Please give back word for word the lines of the material below between the line containing "b_epoch (vp_block vp) = sd_epoch (stored_data s) /\ sd_last_vote" and the line containing "bi_epoch (vd_proposed vd)", inclusive.
**********
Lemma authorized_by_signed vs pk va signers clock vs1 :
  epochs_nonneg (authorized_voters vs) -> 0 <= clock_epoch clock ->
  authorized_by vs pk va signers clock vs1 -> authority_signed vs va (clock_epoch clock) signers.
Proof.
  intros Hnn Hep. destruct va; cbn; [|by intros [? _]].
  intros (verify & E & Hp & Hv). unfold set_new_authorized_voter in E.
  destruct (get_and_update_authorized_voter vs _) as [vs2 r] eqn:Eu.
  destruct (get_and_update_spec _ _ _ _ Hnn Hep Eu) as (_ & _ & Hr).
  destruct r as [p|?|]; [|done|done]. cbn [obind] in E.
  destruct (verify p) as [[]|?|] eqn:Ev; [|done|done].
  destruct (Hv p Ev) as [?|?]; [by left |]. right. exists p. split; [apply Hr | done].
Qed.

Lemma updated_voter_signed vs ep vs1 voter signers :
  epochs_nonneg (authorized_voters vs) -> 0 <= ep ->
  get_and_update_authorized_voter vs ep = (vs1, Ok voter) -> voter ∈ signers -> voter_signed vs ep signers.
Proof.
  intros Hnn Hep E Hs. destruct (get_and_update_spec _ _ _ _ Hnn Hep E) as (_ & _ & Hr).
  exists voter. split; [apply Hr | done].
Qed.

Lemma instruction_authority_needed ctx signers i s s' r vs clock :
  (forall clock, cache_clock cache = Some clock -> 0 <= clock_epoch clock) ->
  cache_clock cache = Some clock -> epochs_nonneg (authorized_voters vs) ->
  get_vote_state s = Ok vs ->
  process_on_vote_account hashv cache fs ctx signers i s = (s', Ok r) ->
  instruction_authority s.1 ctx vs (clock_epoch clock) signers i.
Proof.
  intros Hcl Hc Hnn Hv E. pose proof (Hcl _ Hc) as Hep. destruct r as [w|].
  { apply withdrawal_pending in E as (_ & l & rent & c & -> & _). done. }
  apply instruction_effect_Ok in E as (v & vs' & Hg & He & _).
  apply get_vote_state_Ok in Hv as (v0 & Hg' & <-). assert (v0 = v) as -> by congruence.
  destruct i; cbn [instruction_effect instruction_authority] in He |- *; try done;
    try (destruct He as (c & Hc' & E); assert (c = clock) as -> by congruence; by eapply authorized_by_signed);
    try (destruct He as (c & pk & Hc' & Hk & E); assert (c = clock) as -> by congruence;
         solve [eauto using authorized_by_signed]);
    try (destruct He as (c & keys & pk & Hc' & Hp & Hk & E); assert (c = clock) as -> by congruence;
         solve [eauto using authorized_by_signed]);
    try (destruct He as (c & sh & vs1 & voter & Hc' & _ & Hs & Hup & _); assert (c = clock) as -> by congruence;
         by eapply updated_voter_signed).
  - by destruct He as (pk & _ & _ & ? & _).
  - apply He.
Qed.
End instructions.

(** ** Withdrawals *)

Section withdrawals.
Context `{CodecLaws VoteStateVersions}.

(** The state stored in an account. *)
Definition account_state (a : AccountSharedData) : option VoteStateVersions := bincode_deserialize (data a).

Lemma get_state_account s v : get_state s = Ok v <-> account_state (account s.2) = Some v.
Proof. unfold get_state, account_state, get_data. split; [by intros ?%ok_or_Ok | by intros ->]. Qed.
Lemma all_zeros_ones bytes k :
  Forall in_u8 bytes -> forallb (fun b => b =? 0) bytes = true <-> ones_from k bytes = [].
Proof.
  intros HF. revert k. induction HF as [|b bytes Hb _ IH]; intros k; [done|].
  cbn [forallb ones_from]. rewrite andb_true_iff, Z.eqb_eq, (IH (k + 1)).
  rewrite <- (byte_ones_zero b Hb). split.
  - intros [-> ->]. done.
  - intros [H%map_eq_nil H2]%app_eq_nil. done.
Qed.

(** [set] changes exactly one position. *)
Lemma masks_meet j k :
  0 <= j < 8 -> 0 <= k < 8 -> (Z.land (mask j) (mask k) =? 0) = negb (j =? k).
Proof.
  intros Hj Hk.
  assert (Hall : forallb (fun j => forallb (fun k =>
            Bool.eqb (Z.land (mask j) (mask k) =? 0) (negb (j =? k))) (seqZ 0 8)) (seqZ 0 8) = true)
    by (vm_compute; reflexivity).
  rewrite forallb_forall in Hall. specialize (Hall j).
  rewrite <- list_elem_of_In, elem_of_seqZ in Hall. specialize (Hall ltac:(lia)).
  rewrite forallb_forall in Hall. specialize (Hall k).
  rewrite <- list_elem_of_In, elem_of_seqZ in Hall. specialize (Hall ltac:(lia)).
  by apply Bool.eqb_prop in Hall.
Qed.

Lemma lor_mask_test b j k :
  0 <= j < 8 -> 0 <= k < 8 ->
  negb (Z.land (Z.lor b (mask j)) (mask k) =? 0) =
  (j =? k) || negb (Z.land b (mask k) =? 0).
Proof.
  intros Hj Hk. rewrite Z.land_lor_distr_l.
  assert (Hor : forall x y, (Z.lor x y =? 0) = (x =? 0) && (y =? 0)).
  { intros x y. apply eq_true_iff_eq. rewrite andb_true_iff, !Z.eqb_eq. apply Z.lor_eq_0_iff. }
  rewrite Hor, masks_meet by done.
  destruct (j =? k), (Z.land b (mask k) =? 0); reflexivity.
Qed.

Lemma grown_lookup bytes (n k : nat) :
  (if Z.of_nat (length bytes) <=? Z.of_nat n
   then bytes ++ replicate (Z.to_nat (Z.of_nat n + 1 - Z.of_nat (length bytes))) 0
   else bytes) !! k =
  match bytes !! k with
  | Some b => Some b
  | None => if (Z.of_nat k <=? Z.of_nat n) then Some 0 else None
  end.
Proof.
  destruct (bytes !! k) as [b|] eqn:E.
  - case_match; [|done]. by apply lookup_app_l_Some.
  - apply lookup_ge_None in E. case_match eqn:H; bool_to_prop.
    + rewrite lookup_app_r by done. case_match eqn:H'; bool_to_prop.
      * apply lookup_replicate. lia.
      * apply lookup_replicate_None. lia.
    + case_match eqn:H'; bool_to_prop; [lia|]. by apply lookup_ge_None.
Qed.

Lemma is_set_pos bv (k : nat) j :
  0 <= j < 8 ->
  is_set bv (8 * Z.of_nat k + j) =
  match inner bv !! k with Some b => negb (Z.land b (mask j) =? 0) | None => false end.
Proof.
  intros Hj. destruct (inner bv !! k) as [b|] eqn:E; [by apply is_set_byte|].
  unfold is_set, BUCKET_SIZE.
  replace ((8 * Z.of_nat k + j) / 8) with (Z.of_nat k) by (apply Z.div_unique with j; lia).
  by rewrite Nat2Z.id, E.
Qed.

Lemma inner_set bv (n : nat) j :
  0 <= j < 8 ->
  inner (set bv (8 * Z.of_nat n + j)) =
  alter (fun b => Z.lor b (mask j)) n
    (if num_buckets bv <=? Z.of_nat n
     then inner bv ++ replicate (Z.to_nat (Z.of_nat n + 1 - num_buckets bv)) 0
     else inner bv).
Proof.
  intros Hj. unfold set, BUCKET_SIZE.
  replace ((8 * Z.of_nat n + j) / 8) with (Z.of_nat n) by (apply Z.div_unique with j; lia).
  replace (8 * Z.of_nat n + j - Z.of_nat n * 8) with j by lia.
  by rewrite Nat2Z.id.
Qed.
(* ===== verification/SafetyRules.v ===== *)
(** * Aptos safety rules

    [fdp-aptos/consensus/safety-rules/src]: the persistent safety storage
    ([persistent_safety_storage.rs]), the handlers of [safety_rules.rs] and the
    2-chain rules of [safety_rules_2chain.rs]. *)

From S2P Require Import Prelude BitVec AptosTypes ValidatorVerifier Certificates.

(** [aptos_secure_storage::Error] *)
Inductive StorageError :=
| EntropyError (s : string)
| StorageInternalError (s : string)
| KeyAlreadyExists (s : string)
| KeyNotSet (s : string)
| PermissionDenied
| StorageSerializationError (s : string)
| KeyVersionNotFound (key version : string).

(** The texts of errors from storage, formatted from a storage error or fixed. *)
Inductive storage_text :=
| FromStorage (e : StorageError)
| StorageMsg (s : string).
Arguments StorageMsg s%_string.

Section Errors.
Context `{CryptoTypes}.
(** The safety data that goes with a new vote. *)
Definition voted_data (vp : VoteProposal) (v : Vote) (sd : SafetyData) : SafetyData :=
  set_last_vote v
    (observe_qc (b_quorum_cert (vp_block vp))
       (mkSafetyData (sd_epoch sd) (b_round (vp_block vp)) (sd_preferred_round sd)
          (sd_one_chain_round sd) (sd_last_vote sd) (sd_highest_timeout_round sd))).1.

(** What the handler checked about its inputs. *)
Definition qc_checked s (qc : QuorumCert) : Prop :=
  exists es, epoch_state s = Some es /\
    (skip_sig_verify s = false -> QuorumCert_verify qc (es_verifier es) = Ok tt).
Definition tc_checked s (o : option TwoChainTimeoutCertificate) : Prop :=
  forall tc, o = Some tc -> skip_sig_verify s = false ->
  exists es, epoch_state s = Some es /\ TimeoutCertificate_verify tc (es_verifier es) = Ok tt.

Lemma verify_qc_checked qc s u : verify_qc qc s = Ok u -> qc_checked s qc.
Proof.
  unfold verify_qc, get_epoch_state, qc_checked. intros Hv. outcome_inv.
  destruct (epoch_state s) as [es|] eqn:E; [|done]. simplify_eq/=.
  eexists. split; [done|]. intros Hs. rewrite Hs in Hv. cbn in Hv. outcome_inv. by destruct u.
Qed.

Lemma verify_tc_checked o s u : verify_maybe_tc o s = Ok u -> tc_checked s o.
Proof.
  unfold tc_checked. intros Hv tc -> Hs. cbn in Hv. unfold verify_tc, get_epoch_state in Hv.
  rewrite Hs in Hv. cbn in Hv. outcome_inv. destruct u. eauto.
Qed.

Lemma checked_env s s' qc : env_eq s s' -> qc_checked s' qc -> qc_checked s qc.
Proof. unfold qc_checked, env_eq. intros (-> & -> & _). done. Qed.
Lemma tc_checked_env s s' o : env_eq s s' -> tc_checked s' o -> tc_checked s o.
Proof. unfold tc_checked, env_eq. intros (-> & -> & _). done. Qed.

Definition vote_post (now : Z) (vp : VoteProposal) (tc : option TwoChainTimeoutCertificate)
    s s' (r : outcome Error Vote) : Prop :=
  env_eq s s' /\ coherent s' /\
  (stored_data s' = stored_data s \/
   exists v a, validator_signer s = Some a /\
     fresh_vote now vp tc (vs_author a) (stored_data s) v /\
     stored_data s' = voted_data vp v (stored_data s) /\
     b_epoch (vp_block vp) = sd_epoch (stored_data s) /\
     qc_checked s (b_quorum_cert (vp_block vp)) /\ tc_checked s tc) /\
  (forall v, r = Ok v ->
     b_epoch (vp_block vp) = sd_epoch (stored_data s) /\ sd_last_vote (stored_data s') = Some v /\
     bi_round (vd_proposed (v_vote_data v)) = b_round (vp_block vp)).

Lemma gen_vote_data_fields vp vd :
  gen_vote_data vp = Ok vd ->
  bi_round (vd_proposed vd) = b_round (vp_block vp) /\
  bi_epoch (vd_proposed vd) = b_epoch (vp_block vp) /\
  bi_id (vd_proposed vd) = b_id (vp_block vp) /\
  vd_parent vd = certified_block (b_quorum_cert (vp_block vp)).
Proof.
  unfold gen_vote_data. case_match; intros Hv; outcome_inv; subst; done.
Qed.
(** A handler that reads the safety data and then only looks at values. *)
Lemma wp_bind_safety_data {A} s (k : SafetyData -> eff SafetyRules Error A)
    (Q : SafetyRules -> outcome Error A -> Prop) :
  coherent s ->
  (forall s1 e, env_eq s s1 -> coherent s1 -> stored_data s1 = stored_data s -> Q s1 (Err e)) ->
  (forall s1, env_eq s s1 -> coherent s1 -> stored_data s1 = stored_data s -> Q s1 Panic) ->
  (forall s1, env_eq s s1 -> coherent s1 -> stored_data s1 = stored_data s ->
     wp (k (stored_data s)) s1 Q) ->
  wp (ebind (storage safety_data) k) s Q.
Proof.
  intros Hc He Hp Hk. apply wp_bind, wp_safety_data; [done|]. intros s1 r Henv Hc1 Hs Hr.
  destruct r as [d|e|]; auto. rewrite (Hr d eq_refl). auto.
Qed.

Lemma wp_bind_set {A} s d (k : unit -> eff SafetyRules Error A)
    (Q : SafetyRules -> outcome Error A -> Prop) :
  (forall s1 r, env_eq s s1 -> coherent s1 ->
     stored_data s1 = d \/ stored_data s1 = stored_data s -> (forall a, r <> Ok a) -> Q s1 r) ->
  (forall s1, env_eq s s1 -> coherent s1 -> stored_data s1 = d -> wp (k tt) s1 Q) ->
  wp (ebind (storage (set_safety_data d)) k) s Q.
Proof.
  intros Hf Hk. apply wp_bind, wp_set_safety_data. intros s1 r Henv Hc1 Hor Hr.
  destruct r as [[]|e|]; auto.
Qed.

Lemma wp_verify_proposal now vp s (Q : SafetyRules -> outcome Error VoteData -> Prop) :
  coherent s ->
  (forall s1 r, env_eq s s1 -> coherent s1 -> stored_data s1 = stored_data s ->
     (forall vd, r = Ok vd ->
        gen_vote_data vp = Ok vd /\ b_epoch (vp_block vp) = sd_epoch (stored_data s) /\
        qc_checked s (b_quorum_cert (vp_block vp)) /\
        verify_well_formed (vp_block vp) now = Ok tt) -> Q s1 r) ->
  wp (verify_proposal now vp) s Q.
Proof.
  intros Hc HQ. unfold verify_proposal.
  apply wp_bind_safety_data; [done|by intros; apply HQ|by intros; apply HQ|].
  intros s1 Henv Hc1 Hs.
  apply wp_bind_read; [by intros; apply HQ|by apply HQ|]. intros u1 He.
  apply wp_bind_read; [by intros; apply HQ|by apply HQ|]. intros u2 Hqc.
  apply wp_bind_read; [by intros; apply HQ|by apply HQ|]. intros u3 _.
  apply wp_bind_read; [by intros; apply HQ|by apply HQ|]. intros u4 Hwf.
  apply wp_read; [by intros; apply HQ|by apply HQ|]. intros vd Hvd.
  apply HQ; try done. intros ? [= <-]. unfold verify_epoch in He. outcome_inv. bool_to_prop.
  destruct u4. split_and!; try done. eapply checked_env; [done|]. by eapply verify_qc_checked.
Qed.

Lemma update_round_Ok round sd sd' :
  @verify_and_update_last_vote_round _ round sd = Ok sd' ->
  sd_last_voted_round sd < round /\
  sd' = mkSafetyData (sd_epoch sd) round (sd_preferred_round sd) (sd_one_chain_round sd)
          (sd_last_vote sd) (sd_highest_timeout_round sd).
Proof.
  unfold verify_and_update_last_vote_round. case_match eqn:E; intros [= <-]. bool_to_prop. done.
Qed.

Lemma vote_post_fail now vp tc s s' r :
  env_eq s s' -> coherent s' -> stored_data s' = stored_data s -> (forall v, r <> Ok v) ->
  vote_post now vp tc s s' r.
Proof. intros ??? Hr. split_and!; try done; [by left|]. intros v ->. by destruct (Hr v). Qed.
**********
__YOUR RESPONSE__
     b_epoch (vp_block vp) = sd_epoch (stored_data s) /\ sd_last_vote (stored_data s') = Some v /\
     bi_round (vd_proposed (v_vote_data v)) = b_round (vp_block vp)).

Lemma gen_vote_data_fields vp vd :
  gen_vote_data vp = Ok vd ->
  bi_round (vd_proposed vd) = b_round (vp_block vp) /\
  bi_epoch (vd_proposed vd) = b_epoch (vp_block vp) /\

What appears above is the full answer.